Thiago P.

Phone Hashing

Posted in Computer Science, Programming, Snips

← back to the blog


Premise

After learning a bit of hashing and experimenting with polynomial hashing of strings and their collisions, I decided to make a simple hashing solution for phone numbers, i.e. use the phone number as a key.

I decided only to use he last 7 digits of the phone number as the key, ignoring the area code. One of my goals was to make a hash table that could handle the full input range of 7-digit numbers (10 million possible values).
Note that the phone numbers are fed in as string.

To generate a hash code from these 7 digits I simply mushed them together into a single number. For example, the input phone number string "2419515" would result in the int 2419515. This approach ensures that given 2 different keys/phone numbers, no collisions will ever occur (before compression)

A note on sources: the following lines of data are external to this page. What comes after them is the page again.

(** A probe reports Busy only when its budget has passed since a retry that
    ended the clock-free phase. *)
Definition armed (w : SeqlockReadWait) (l : list read_op) : Prop :=
  rw_attempts w <= kFastAttempts \/
  (rw_attempts w = kFastAttempts + 1 /\ exists t, Retry t ∈ l /\ rw_deadline w = t + kBudget).

Lemma armed_step w l o : armed w l -> armed (read_op_run w o) (l ++ [o]).
Proof.
  intros Hw. assert (Hkeep : armed w (l ++ [o])).
  { destruct Hw as [|(? & t & ? & ?)]; [by left|]. right. split; [done|]. exists t. set_solver. }
  destruct o as [now | loads now version]; simpl.
  - unfold retry, timed_retry. destruct (Z.ltb_spec (rw_attempts w) kFastAttempts); [left; simpl; lia|].
    destruct (Z.eqb_spec (rw_attempts w) kFastAttempts).
    + right. simpl. split; [lia|]. exists now. split; [set_solver | done].
    + destruct (_ <=? _); simpl; [done|]. destruct Hkeep as [|(? & t & ? & ?)]; [lia|]. right. simpl. eauto.
  - unfold even_version, fast_phase_past_cap. destruct (Z.even version); [done|].
    destruct (Z.ltb_spec kFastAttempts (rw_attempts w)); [done|]. destruct (Z.even _); [done|].
    destruct (rw_fast_started w); simpl; [destruct (_ <? _); simpl|]; left; simpl; lia.
Qed.

Lemma read_gives_up_late l now :
  (retry now (fold_left read_op_run l new_read_wait)).1 = false -> exists t, Retry t ∈ l /\ t + kBudget <= now.
Proof.
  assert (H : armed (fold_left read_op_run l new_read_wait) l).
  { induction l as [|o l IH] using rev_ind; [left; simpl; unfold kFastAttempts; lia|].
    rewrite fold_left_app. simpl. by apply armed_step. }
  unfold retry, timed_retry. destruct (Z.ltb_spec (rw_attempts (fold_left read_op_run l new_read_wait)) kFastAttempts); [done|].
  destruct (Z.eqb_spec (rw_attempts (fold_left read_op_run l new_read_wait)) kFastAttempts); [done|].
  destruct (Z.leb_spec (rw_deadline (fold_left read_op_run l new_read_wait)) now); [|done]. intros _.
  destruct H as [|(_ & t & Ht & Hd)]; [lia|]. exists t. split; [done|lia].
Qed.
Definition age (a : HttpCacheAlt) (now : Z) : Z :=
  if now <? _response_time a then 0
  else now - _response_time a + Z.max (apparent_age a) (corrected_age a).

(** The seconds of one directive's value. *)
Fixpoint directive_seconds (seconds : Z) (l : text) : Z :=
  match l with
  | [] => seconds
  | c :: l' =>
      if (c <? 48) || (57 <? c) then seconds
      else let seconds := seconds * 10 + (c - 48) in
           if kMaxLifetimeSeconds <? seconds then kMaxLifetimeSeconds else directive_seconds seconds l'
  end.

Fixpoint directive_scan (name : text) (l : list text) : option Z :=
  match l with
  | [] => None
  | piece :: l' =>
      let directive := trim piece in
      match find (chr "=") directive with
      | None => directive_scan name l'
      | Some eq =>
          if negb (iequals (trim (take eq directive)) name) then directive_scan name l'
          else
            let value := trim (drop (eq + 1) directive) in
            let value := match value with c :: v => if c =? 34 then v else value | [] => [] end in
            Some (directive_seconds 0 value)
      end
  end.

Definition cache_control_seconds (cache_control name : text) : option Z :=
  directive_scan name (pieces (chr ",") cache_control).

Definition max_age (a : HttpCacheAlt) : option Z :=
  cc ← get_response_header a (str "cache-control"); cache_control_seconds cc (str "max-age").

Definition freshness_base (a : HttpCacheAlt) : Z :=
  match get_response_header a (str "date") ≫= parse_http_date clock with
  | Some date => date
  | None => _response_time a
  end.

Definition expires_lifetime (a : HttpCacheAlt) (expires : text) : Z :=
  let life := match parse_http_date clock expires with Some t => t - freshness_base a | None => 0 end in
  if life <? 0 then 0 else if kMaxLifetimeSeconds <? life then kMaxLifetimeSeconds else life.

Definition heuristic_lifetime (a : HttpCacheAlt) : option Z :=
  lm ← get_response_header a (str "last-modified");
  if cacheable_by_default (_status_code a) then
    t ← parse_http_date clock lm;
    if t <? freshness_base a then Some (Z.min ((freshness_base a - t) ÷ 10) kMaxLifetimeSeconds) else None
  else None.

Definition freshness_lifetime (a : HttpCacheAlt) : option Z :=
  match (cc ← get_response_header a (str "cache-control"); cache_control_seconds cc (str "s-maxage")) with
  | Some sma => Some sma
  | None =>
      match max_age a with
      | Some ma => Some ma
      | None =>
          match get_response_header a (str "expires") with
          | Some expires => Some (expires_lifetime a expires)
          | None => heuristic_lifetime a
          end
      end
  end.

Definition is_fresh (a : HttpCacheAlt) (now : Z) : bool :=
  if now <? _response_time a then false
  else match freshness_lifetime a with
       | None => false
       | Some life => age a now <? life
       end.
End clock.

(** ** The stored form round-trips *)

(** What the setters and the reader maintain: names folded and in order, times
    clamped. *)
Definition header_ok (p : text * text) : Prop := lower_name p.1 = p.1.
Record alt_ok (a : HttpCacheAlt) : Prop := {
  ao_request : sorted_map (_request_headers a) /\ Forall header_ok (_request_headers a);
  ao_response : sorted_map (_response_headers a) /\ Forall header_ok (_response_headers a);
  ao_status : fits 16 (_status_code a);
  ao_times : 0 <= _request_time a <= kMaxTime /\ 0 <= _response_time a <= kMaxTime;
}.
Lemma insert_text_sorted t l : weakly_sorted l -> weakly_sorted (insert_text t l).
Proof.
  induction l as [|y l IH]; cbn [insert_text weakly_sorted]; [repeat constructor|]. intros [Hy Hl].
  destruct (text_ltb y t) eqn:E; cbn [weakly_sorted].
  - split; [|now apply IH]. apply Forall_forall. intros x [->|Hx]%insert_text_elem.
    + apply not_true_iff_false. intros Hc. pose proof (text_ltb_trans _ _ _ E Hc) as H0. now rewrite text_ltb_irrefl in H0.
    + now apply (proj1 (Forall_forall _ _) Hy).
  - split; [|done]. constructor; [done|]. apply Forall_forall. intros x Hx. apply (proj1 (Forall_forall _ _) Hy) in Hx.
    apply not_true_iff_false. intros Hc. destruct (text_ltb t y) eqn:E2.
    + rewrite (text_ltb_trans _ _ _ Hc E2) in Hx. done.
    + rewrite (text_ltb_total t y E2 E) in Hc. congruence.
Qed.

Lemma sort_texts_sorted l : weakly_sorted (sort_texts l).
Proof. induction l as [|x l IH]; [done|]. now apply insert_text_sorted. Qed.

Lemma unique_elem l x : x ∈ unique l <-> x ∈ l.
Proof.
  induction l as [|y [|z l] IH]; [done|done|].
  change (unique (y :: z :: l)) with (if text_eqb y z then unique (z :: l) else y :: unique (z :: l)).
  unfold text_eqb. case_bool_decide as E; [subst z; rewrite IH, !elem_of_cons; tauto|].
  rewrite elem_of_cons, IH, (elem_of_cons (z :: l)). tauto.
Qed.

Lemma unique_sorted l : weakly_sorted l -> strictly_sorted (unique l).
Proof.
  induction l as [|y [|z l] IH]; [done|done|]. intros [Hy Hl]. specialize (IH Hl).
  change (unique (y :: z :: l)) with (if text_eqb y z then unique (z :: l) else y :: unique (z :: l)).
  unfold text_eqb. case_bool_decide as E; [done|]. split; [|done]. apply Forall_forall. intros x Hx. rewrite unique_elem in Hx.
  pose proof (proj1 (Forall_forall _ _) Hy x Hx) as Hxy. destruct (text_ltb y x) eqn:E2; [done|].
  pose proof (text_ltb_total y x E2 Hxy) as <-. exfalso. apply elem_of_cons in Hx as [->|Hx]; [done|].
  destruct Hl as [Hz _]. apply (proj1 (Forall_forall _ _) Hz) in Hx. apply Forall_cons in Hy as [Hzy _].
  now rewrite (text_ltb_total y z Hx Hzy) in E.
Qed.

Lemma strictly_sorted_eq a b :
  strictly_sorted a -> strictly_sorted b -> (forall x, x ∈ a <-> x ∈ b) -> a = b.
Proof.
  assert (forall x l, strictly_sorted (x :: l) -> forall y, y ∈ l -> text_ltb x y = true) as Hlt.
  { intros x l [Hx _] y Hy. now apply (proj1 (Forall_forall _ _) Hx). }
  assert (forall x l, strictly_sorted (x :: l) -> x ∉ l) as Hni.
  { intros x l Hs Hx. apply (Hlt x l Hs) in Hx. now rewrite text_ltb_irrefl in Hx. }
  revert b. induction a as [|x a IH]; intros [|y b] Ha Hb Hab.
  - done.
  - pose proof (proj2 (Hab y) (list_elem_of_here _ _)) as Hy. now apply not_elem_of_nil in Hy.
  - pose proof (proj1 (Hab x) (list_elem_of_here _ _)) as Hx. now apply not_elem_of_nil in Hx.
  - assert (x = y) as ->.
    { pose proof (proj1 (Hab x) (list_elem_of_here _ _)) as Hx. pose proof (proj2 (Hab y) (list_elem_of_here _ _)) as Hy.
      apply elem_of_cons in Hx as [->|Hx]; [done|]. apply elem_of_cons in Hy as [->|Hy]; [done|].
      pose proof (text_ltb_trans _ _ _ (Hlt _ _ Ha _ Hy) (Hlt _ _ Hb _ Hx)) as Hc. now rewrite text_ltb_irrefl in Hc. }
    f_equal. apply IH; [apply Ha|apply Hb|]. intros z. specialize (Hab z). rewrite !elem_of_cons in Hab.
    split; intros Hz; [destruct (proj1 Hab (or_intror Hz)) as [->|]|destruct (proj2 Hab (or_intror Hz)) as [->|]]; try done.
    + now apply Hni in Hz.
    + now apply Hni in Hz.
Qed.

(** Vary on a negotiation header compares sets: a cached value of
    Accept, Accept-Encoding, Accept-Language or Accept-Charset matches the
    request's exactly when both lists have the same elements up to case and
    blanks; order and repetition do not matter. *)
Theorem vary_compares_sets name cached request :
  is_token_list_header name = true ->
  vary_values_match name cached request = true <->
  (forall t, t ∈ list_elements cached <-> t ∈ list_elements request).
Proof.
  intros Hn. unfold vary_values_match. rewrite Hn, bool_decide_eq_true. unfold canonical_token_set. split.
  - intros E t. rewrite <- (sort_texts_elem (list_elements cached)), <- (sort_texts_elem (list_elements request)).
    now rewrite <- unique_elem, E, unique_elem.
  - intros H. apply strictly_sorted_eq; try apply unique_sorted, sort_texts_sorted.
    intros x. now rewrite !unique_elem, !sort_texts_elem.
Qed.

(** ** The storage selectors *)

Lemma keep_or_else a i b : or_else (keep a i) b = or_else a (Some i).
Proof. now destruct a. Qed.

Lemma or_else_assoc a b c : or_else (or_else a b) c = or_else a (or_else b c).
Proof. now destruct a. Qed.

Lemma scan_alternates_spec acc s i ids :
  let only id := first_index (fun x => is_acceptable acc x && (x =? id)) i ids in
  let s' := scan_alternates acc s i ids in
  brotli_idx s' = or_else (brotli_idx s) (only Brotli) /\ zstd_idx s' = or_else (zstd_idx s) (only Zstd) /\
  gzip_idx s' = or_else (gzip_idx s) (only Gzip) /\ original_idx s' = or_else (original_idx s) (only Original) /\
  first_acceptable_idx s' = or_else (first_acceptable_idx s) (first_index (is_acceptable acc) i ids).
Proof.
  revert s i. induction ids as [|id ids IH]; intros s i; cbn [scan_alternates first_index].
  { unfold or_else. repeat split; now case_match. }
  destruct (IH (note_alternate acc s i id) (S i)) as (-> & -> & -> & -> & ->). unfold note_alternate.
  destruct (is_acceptable acc id); cbn [negb andb brotli_idx zstd_idx gzip_idx original_idx first_acceptable_idx]; [|done].
  repeat split; try (destruct (id =? _); [apply keep_or_else|done]). apply keep_or_else.
Qed.

Lemma first_index_spec p i ids k : first_index p i ids = Some k ->
  exists j id, k = (i + j)%nat /\ ids !! j = Some id /\ p id = true /\ (forall j' id', (j' < j)%nat -> ids !! j' = Some id' -> p id' = false).
Proof.
  revert i. induction ids as [|x ids IH]; intros i; cbn [first_index]; [done|]. destruct (p x) eqn:Ex.
  - intros [= <-]. exists 0%nat, x. repeat split; [lia|done|]. intros j' id' Hj. lia.
  - intros (j & id & -> & Hj & Hp & Hf)%IH. exists (S j), id. repeat split; [lia|done|done|].
    intros [|j'] id' Hl; cbn; [congruence|apply Hf; lia].
Qed.

(** The compression-aware selector serves only what is acceptable, and
    the newest best of it: it is the first acceptable Brotli alternate of the
    chain, else the first Zstd, Gzip, Original, else the first acceptable one
    of any kind, and none when nothing is acceptable. *)
Theorem compression_select_best ids acc :
  let only id := first_index (fun x => is_acceptable acc x && (x =? id)) 0 ids in
  compression_select ids acc true =
    or_else (only Brotli) (or_else (only Zstd) (or_else (only Gzip) (or_else (only Original)
      (first_index (is_acceptable acc) 0 ids)))) /\
  (forall prefer k, compression_select ids acc prefer = Some k ->
     exists id, ids !! k = Some id /\ is_acceptable acc id = true).
Proof.
  intros only.
  assert (compression_select ids acc true =
    or_else (only Brotli) (or_else (only Zstd) (or_else (only Gzip) (or_else (only Original)
      (first_index (is_acceptable acc) 0 ids))))) as E.
  { unfold compression_select. destruct ids as [|id ids]; [done|]. cbn [negb].
    destruct (scan_alternates_spec acc no_slots 0 (id :: ids)) as (-> & -> & -> & -> & ->). done. }
  split; [exact E|].
  assert (forall p k, first_index p 0 ids = Some k -> (forall x, p x = true -> is_acceptable acc x = true) ->
    exists id, ids !! k = Some id /\ is_acceptable acc id = true) as Hfi.
  { intros p k (j & id & -> & Hj & Hp & _)%first_index_spec Himp. exists id. split; [exact Hj|now apply Himp]. }
  intros [|] k; [rewrite E|].
  - assert (forall id k, only id = Some k -> exists x, ids !! k = Some x /\ is_acceptable acc x = true) as Ho.
    { intros id k' Hk. apply (Hfi _ _ Hk). now intros x [? _]%andb_true_iff. }
    unfold or_else. clear E. repeat case_match; intros Hk; first [injection Hk as <-; eapply Ho; eassumption|now apply (Hfi _ _ Hk)].
  - unfold compression_select. destruct ids as [|id ids]; [done|]. cbn [negb]. intros Hk. now apply (Hfi _ _ Hk).
Qed.
(* ===== verification/WorkQueue.v ===== *)
(** * The optimization work queue (src/src/optimization/work_queue.cpp and .hpp)

    A bounded priority queue of optimization tasks, deduplicated by key and
    target alternate: [enqueue], [dequeue], [try_dequeue], the cancellations,
    [stop] and [start], each the whole critical section of the source.  The
    standard heap algorithms are an interface with the guarantees the C++
    standard gives for them; a sorted list implements it.

    The last part is the blocking side of [dequeue]: the accesses of waiting
    threads and of [stop], interleaved. *)

From Stdlib Require Import Sorted.
From stdpp Require Import sorting.
From S2P Require Import Prelude Floats Key.

(** ** Items *)

Record WorkItemId := { wi_key : CacheKey; wi_target_alternate : Z }.

#[export] Instance WorkItemId_eq_dec : EqDecision WorkItemId.
Proof. solve_decision. Defined.
#[export] Instance WorkItemId_countable : Countable WorkItemId.
Proof.
  apply (inj_countable' (fun i => (wi_key i, wi_target_alternate i))
    (fun p => {| wi_key := p.1; wi_target_alternate := p.2 |})).
  by intros [].
Defined.

Record WorkItem := {
  w_id : WorkItemId; w_plugin_id : Z; w_priority : Z; w_hit_count : Z; w_content_length : Z;
  w_estimated_memory : Z; w_deferrable : bool; w_enqueue_time : Z; w_order_key : double }.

To handle hashes outside of the table, I used simple modulo compression against the size of the table. The table itself uses separate chaining to resolve collisions and has the ability to resize and rehash when its load factor reaches a certain amount

 

Observations

To test the table, I inputted ever possible 7 digit number string into the hash table.
"0000000", "0000001", "00000002"..."1000201" etc... all 10 million of them

The most expensive operation was rehashing the table. A low maximum load factor would result in frequent rehashing, which was expensive, and a high maximum load factor would result in less frequent rehashing but when the table did have to rehash, it took some time (1-3 seconds).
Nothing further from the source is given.